Site MapHelpFeedbackAggregate Planning
Aggregate Planning

Key Ideas

1. Aggregate planning is intermediate range planning of general levels of employment and output to balance supply and demand.

2. The term "aggregate" implies that planning is done for groups of products, or product types (i.e., product "families") rather than for specific or individual products.

3. Planners take into account projected demand, capacity, and costs of various options in devising an aggregate plan.

4. Among the variables available to planners are adjustments in output rate, employment level, overtime/undertime, and subcontracting.

5. The goal of aggregate planning is to achieve output objectives at the lowest possible cost.
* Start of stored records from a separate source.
(* ===== verification/ColumnBatch.v ===== *)
(** * Column batches

    [src/include/hiactor/core/column_batch.hh] and [cb_table.hh]: columns of values that
    live in the buffers they are sent in.  A [fixed_column_batch<T>] is one buffer
    (header with the row count, then the rows); a [dynamic_column_batch<T>] is a buffer
    of row descriptors and a buffer of elements that grows.

    A value of a trivially copyable type is its bytes; [sizeT] is [sizeof(T)] and
    [off_data] the offset of [fake_data] in the layout struct.  The batch keeps raw
    pointers into the buffers next to the buffers, so that sharing and moving behave as
    in the code. *)
From S2P Require Import Prelude Bytes TmpBuf BufferQueue.
#[local] Open Scope cxx_scope.

(** ** fixed_column_batch *)
Module Fixed.

Record buf_wrapper (B : Type) := mk_bw { buf : B; data : option loc }.
Arguments mk_bw {B} _ _.
Arguments buf {B} _.
Arguments data {B} _.

Record fixed_column_batch (B : Type) := mk { _bw : buf_wrapper B; _size : Z; _capacity : Z }.
Arguments mk {B} _ _ _.
Arguments _bw {B} _.
Arguments _size {B} _.
Arguments _capacity {B} _.

Section Operations.
Context {B : Type} {TB : TmpBuf B}.
(** [sizeof(T)] and [offset_of(&layout::fake_data)]. *)
Variables (sizeT off_data : Z).

Definition buf_size (capacity : Z) : Z := off_data +[64] sizeT * capacity.

Definition data_ptr (b : B) : option loc := shift (tb_get b) off_data.

Definition used (h : store) (bw : buf_wrapper B) : res Z :=
  bs ← load h (tb_get (buf bw)) 0 4; Ok (dec_uint bs).

Definition set_used (h : store) (bw : buf_wrapper B) (n : Z) : res store :=
  write h (tb_get (buf bw)) 0 (enc_uint 4 n).

(** The product is a [size_t], the result a [uint32_t]. *)
Definition get_length (h : store) (bw : buf_wrapper B) : res Z :=
  n ← used h bw; Ok (u32 (n * sizeT + off_data)).

Definition bw_new (h : store) (junk : bytes) (capacity : Z) : store * buf_wrapper B :=
  let '(h, b) := tb_alloc (B:=B) h (buf_size capacity) junk in (h, mk_bw b (data_ptr b)).

Definition bw_from_buf (tb : B) : buf_wrapper B := mk_bw tb (data_ptr tb).

(** [buf_wrapper(buf_wrapper&&)]: the new wrapper and what is left of the old one. *)
Definition bw_move (x : buf_wrapper B) : buf_wrapper B * buf_wrapper B :=
  (x, mk_bw tb_null None).

Definition bw_share (bw : buf_wrapper B) : buf_wrapper B :=
  mk_bw (tb_share (buf bw)) (data bw).

Definition new (h : store) (junk : bytes) (capacity : Z) : store * fixed_column_batch B :=
  let '(h, bw) := bw_new h junk capacity in (h, mk bw 0 capacity).

Definition from_buf (h : store) (tb : B) : res (fixed_column_batch B) :=
  let bw := bw_from_buf tb in
  n ← used h bw; Ok (mk bw n n).

Definition move (x : fixed_column_batch B) : fixed_column_batch B * fixed_column_batch B :=
  let '(bw, bw') := bw_move (_bw x) in
  (mk bw (_size x) (_capacity x), mk bw' 0 0).

(** [*this = std::move(other)]; [same] when [other] is [*this]. *)
Definition move_assign (same : bool) (this other : fixed_column_batch B)
    : fixed_column_batch B * fixed_column_batch B :=
  if same then (this, this) else move other.

Definition share (b : fixed_column_batch B) : fixed_column_batch B :=
  mk (bw_share (_bw b)) (_size b) (_capacity b).

Definition get (h : store) (b : fixed_column_batch B) (idx : Z) : res bytes :=
  load h (data (_bw b)) (idx * sizeT) sizeT.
6. Due to the nature of aggregate planning, it is seldom possible to structure a plan that is guaranteed optimal. Instead, planners usually resort to trial-and-error methods to achieve an acceptable plan.

7. Among the strategies aggregate planners might try are to:

  1. maintain a level work force and meet demand variations in some other manner.
  2. maintain a steady rate of output, and use some combination of inventories and subcontracting to meet demand variations.
  3. match demand period by period with some combination of work force variations, subcontracting, and inventories.
  4. use a combination of decision variables.
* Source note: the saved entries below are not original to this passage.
Lemma coord_inv_step s sub ev : inv s sub -> exists s', step s ev = Ok s' /\ inv s' (sub ++ submitted_by s ev).
Proof.
  intros H. assert (H0 : inv s (sub ++ [])) by now rewrite app_nil_r.
  destruct ev; cbn [step submitted_by]; rewrite ?app_nil_r.
  - destruct (main_free s) eqn:Em; eexists; (split; [reflexivity|]); [now apply coord_inv_submit|done].
  - destruct (main_free s) eqn:Em; eexists; (split; [reflexivity|]); [now apply coord_inv_granted|done].
  - destruct (signalling s); eexists; (split; [reflexivity|]); [now apply coord_inv_signal|done].
  - destruct (main_free s) eqn:Em; [|eauto]. destruct (coord_inv_complete s sub H Em) as (nr & s' & -> & Hi). cbn. eauto.
  - destruct (main_free s) eqn:Em; eexists; (split; [reflexivity|]); [now apply coord_inv_enter|done].
  - destruct (main s) eqn:Em; [eauto| |eauto]. now apply coord_inv_poll_before_sleep.
  - destruct (main s); eexists; (split; [reflexivity|]); [done..|now apply coord_inv_awake].
  - destruct (main_free s) eqn:Em; eexists; (split; [reflexivity|]); [|done]. unfold main_free in Em. destruct (main s) eqn:E; [|now rewrite andb_false_r in Em..].
    inv_facts H. constructor; cbn; rewrite ?E; done.
  - destruct (main_free s) eqn:Em; eexists; (split; [reflexivity|]); [now apply coord_inv_stop|done].
  - destruct (worker s) as [| |[|wi rest]| |] eqn:Ew; [..|eauto].
    + eexists. split; [reflexivity|]. now apply coord_inv_work_read.
    + now apply coord_inv_work_consume.
    + eexists. split; [reflexivity|]. now apply coord_inv_work_test.
    + eexists. split; [reflexivity|]. now apply coord_inv_work_process.
    + eexists. split; [reflexivity|]. now apply coord_inv_work_wakeup.
Qed.

Lemma worker_run_inv evs : forall s acc, inv s acc -> exists s' sub, run s acc evs = Ok (s', sub) /\ inv s' sub.
Proof.
  induction evs as [|ev evs IH]; intros s acc H; cbn [run]; [eauto|].
  destruct (coord_inv_step s acc ev H) as (s' & E & H'). rewrite E. cbn [mbind res_bind]. now apply IH.
Qed.

(** However the reactor thread and the worker thread interleave, the queue never loses an
    item or runs past one of its arrays of 128: the promises are set in the order of the
    submissions, each once and with the value its function returned. *)
Theorem coord_results_in_order evs :
  exists s sub, run sys_new [] evs = Ok (s, sub) /\ lost s = [] /\
    resolved s = (fun w => (w, process w)) <$> take (length (resolved s)) sub.
Proof.
  destruct (worker_run_inv evs sys_new [] coord_inv_new) as (s & sub & E & H). exists s, sub. split; [exact E|].
  inv_facts H. split; [done|]. rewrite Horder. rewrite take_app_le by (now rewrite length_fmap).
  rewrite take_ge by (now rewrite length_fmap). apply Forall_app in Hresults as [Hr _]. clear -Hr.
  induction Hr as [|[w t] l Ht Hr IH]; [done|]. cbn in *. subst t. now rewrite <-IH.
Qed.

End Worker.
End Worker.

(** ** The barriers *)
Module Barriers.
Section Barriers.
Context {S : Type} {SM : CountSem S string}.
(** [impl::global_barrier], which an application provides. *)
Variable impl_global_barrier : Z -> string -> Z.

(** [impl_]: its [sync_size_]; [worker_]: has it been launched? *)
Record coordinator := mk {
  worker_ : bool;
  impl_ : option Z;
  local_sems_ : gmap string S;
  global_sems_ : gmap string S
}.
Definition coordinator_new : coordinator := mk false None ∅ ∅.

Definition launch_worker (c : coordinator) : coordinator :=
  mk true (impl_ c) (local_sems_ c) (global_sems_ c).
Definition set_impl (impl : option Z) (c : coordinator) : coordinator :=
  mk (worker_ c) impl (local_sems_ c) (global_sems_ c).
(** Without an implementation only a warning is printed. *)
Definition set_sync_size (sync_size : Z) (c : coordinator) : coordinator :=
  match impl_ c with
  | Some _ => mk (worker_ c) (Some sync_size) (local_sems_ c) (global_sems_ c)
  | None => c
  end.

Definition sems (global : bool) (c : coordinator) : gmap string S :=
  if global then global_sems_ c else local_sems_ c.
Definition set_sems (global : bool) (m : gmap string S) (c : coordinator) : coordinator :=
  if global then mk (worker_ c) (impl_ c) (local_sems_ c) m else mk (worker_ c) (impl_ c) m (global_sems_ c).

(** [get_sem]: the semaphore of the barrier, made if there is none. *)
Definition get_sem (barrier_id : string) (global : bool) (c : coordinator) : S :=
  match sems global c !! barrier_id with Some s => s | None => sem_new 0 end.

(** What runs on shard 0: the signal of another shard, with the waiters it releases, and
    shard 0's own wait. *)
Definition signal_sem (barrier_id : string) (global : bool) (c : coordinator) : coordinator * list string :=
  let '(s, released) := sem_signal (get_sem barrier_id global c) 1 in
  (set_sems global (<[barrier_id := s]> (sems global c)) c, released).
Definition wait_sem (barrier_id : string) (global : bool) (n : Z) (c : coordinator) : coordinator * bool :=
  let '(s, now) := sem_wait (get_sem barrier_id global c) n barrier_id in
  (set_sems global (<[barrier_id := s]> (sems global c)) c, now).
Definition erase (barrier_id : string) (global : bool) (c : coordinator) : coordinator :=
  set_sems global (delete barrier_id (sems global c)) c.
    Note: It is unlikely that planners would attempt to match demand period by period by varying employment levels alone because that would tend to be costly, disruptive, and result in low employee morale.

8. Choosing a strategy usually depends on the cost entailed and company policy.

9. In order to effectively plan, in addition to knowledge of company policy, estimates of the following items must be available to planners:

  1. Demand for each period
  2. Capacity for each period
  3. Costs (regular time, overtime, subcontracting, backorders, etc.)

10. In order to translate an aggregate plan into meaningful terms for production, it must be disaggregated (i.e., broken down into specific product requirements) to determine labor, material, and inventory requirements.

11. A master schedule indicates the desired quantity and timing of deliveries. A master production schedule takes into account planned production, as well as on-hand inventory.

12. There are three basic inputs to the master schedule: Beginning inventory, forecasts for each period in the schedule, and customer orders. Outputs of the scheduling process include projected inventory, production requirements, and the amount of uncommitted inventory, which is referred to as available-to-promise (ATP) inventory.